Would you please return the lines of the material that contain the word "false"?

── Material provided

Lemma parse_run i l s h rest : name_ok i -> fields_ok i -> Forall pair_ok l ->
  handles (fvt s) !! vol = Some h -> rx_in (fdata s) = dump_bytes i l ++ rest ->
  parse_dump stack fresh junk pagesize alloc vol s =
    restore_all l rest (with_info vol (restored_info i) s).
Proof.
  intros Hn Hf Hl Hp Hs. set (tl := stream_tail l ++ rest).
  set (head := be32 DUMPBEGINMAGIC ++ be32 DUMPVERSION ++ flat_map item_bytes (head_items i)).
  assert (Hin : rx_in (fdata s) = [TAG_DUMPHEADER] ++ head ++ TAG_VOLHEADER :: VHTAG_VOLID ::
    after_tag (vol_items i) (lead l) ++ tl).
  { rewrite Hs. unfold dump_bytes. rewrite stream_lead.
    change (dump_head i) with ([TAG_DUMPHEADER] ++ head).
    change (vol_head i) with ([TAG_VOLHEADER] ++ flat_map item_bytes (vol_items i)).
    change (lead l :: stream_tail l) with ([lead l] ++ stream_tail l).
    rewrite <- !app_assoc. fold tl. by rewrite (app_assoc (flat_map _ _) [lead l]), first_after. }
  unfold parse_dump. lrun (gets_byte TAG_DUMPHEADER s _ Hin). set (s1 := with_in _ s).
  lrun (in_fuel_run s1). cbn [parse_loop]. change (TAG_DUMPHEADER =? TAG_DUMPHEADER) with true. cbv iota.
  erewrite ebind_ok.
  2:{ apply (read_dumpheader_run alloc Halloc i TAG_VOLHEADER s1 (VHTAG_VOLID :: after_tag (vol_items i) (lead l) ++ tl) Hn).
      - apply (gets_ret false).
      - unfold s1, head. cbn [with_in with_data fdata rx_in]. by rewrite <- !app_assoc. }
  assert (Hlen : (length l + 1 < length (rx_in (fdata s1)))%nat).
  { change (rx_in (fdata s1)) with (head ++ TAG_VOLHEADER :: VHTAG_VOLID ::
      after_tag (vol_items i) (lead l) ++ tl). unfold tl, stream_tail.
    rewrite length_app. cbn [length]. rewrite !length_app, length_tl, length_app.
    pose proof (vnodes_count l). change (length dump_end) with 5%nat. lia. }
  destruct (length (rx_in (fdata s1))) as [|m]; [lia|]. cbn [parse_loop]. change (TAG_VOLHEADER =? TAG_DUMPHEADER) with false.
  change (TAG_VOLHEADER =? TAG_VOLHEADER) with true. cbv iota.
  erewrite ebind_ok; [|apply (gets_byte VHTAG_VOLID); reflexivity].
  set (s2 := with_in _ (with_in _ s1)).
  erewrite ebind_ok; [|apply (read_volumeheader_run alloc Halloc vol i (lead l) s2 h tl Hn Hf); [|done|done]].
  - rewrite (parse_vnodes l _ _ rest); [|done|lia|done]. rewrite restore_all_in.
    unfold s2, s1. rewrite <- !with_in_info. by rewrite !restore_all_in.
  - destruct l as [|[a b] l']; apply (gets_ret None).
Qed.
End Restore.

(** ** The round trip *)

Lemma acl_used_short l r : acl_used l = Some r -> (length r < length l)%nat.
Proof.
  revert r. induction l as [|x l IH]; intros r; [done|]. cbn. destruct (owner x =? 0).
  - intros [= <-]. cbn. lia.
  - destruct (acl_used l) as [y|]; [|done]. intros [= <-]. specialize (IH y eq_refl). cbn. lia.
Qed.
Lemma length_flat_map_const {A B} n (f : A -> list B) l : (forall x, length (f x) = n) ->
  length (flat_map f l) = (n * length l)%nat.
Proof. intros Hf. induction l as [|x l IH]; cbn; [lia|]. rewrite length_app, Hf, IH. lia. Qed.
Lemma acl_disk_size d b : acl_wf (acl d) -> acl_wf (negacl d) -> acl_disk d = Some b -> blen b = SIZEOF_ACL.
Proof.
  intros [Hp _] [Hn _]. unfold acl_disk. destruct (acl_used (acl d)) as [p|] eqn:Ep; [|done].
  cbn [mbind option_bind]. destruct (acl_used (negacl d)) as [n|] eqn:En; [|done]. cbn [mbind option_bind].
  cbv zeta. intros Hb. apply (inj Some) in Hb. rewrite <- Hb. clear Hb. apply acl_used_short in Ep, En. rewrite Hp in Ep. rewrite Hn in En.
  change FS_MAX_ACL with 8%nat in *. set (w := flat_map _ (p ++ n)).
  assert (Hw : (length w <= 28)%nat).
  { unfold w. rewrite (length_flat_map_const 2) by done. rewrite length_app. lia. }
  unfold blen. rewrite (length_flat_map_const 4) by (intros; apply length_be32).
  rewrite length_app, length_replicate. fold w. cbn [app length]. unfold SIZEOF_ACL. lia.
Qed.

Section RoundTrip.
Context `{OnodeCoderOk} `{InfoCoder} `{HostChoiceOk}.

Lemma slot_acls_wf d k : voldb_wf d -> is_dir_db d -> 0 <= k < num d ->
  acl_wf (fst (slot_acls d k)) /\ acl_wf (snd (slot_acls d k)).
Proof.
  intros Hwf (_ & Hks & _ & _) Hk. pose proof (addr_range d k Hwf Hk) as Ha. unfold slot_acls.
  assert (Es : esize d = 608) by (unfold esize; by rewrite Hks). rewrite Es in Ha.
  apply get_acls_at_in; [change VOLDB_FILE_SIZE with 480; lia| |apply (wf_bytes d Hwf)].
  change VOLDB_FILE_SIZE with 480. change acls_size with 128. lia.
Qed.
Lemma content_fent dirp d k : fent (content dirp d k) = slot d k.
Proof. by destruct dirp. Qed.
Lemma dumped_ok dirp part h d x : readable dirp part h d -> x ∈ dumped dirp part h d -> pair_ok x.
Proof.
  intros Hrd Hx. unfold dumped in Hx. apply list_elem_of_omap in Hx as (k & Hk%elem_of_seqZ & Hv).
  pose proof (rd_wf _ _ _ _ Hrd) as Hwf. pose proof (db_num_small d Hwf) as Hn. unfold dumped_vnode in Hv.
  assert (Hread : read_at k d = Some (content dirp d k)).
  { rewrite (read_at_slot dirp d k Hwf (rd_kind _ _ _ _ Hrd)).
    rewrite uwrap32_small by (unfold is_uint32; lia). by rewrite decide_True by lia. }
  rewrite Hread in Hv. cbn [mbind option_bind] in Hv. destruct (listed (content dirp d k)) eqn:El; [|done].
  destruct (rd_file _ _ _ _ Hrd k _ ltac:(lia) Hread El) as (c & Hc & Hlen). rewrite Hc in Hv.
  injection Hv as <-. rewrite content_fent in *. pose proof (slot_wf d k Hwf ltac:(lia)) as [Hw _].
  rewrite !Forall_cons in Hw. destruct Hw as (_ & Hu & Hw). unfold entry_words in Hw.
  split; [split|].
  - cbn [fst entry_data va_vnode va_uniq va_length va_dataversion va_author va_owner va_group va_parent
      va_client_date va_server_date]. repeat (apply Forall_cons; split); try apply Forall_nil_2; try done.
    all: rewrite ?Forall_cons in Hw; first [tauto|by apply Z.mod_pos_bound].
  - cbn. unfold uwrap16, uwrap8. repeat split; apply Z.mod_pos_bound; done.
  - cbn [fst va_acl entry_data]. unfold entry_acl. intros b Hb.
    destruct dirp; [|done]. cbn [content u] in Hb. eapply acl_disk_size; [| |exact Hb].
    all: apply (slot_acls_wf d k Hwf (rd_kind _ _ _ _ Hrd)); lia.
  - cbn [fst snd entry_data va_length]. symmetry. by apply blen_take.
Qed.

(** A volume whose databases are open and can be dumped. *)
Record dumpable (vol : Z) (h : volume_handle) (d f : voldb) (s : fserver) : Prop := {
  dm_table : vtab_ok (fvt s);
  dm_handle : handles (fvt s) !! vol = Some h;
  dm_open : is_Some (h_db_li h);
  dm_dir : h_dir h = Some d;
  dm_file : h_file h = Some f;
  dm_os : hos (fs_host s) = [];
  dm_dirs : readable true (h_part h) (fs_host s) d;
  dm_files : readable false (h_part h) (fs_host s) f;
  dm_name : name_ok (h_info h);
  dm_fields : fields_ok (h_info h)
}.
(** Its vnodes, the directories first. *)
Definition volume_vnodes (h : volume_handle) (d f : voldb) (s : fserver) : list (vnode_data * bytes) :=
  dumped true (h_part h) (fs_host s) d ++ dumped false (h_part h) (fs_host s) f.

────

- Reply to the task -
      - apply (gets_ret false).
  destruct (length (rx_in (fdata s1))) as [|m]; [lia|]. cbn [parse_loop]. change (TAG_VOLHEADER =? TAG_DUMPHEADER) with false.
  dm_files : readable false (h_part h) (fs_host s) f;
  dumped true (h_part h) (fs_host s) d ++ dumped false (h_part h) (fs_host s) f.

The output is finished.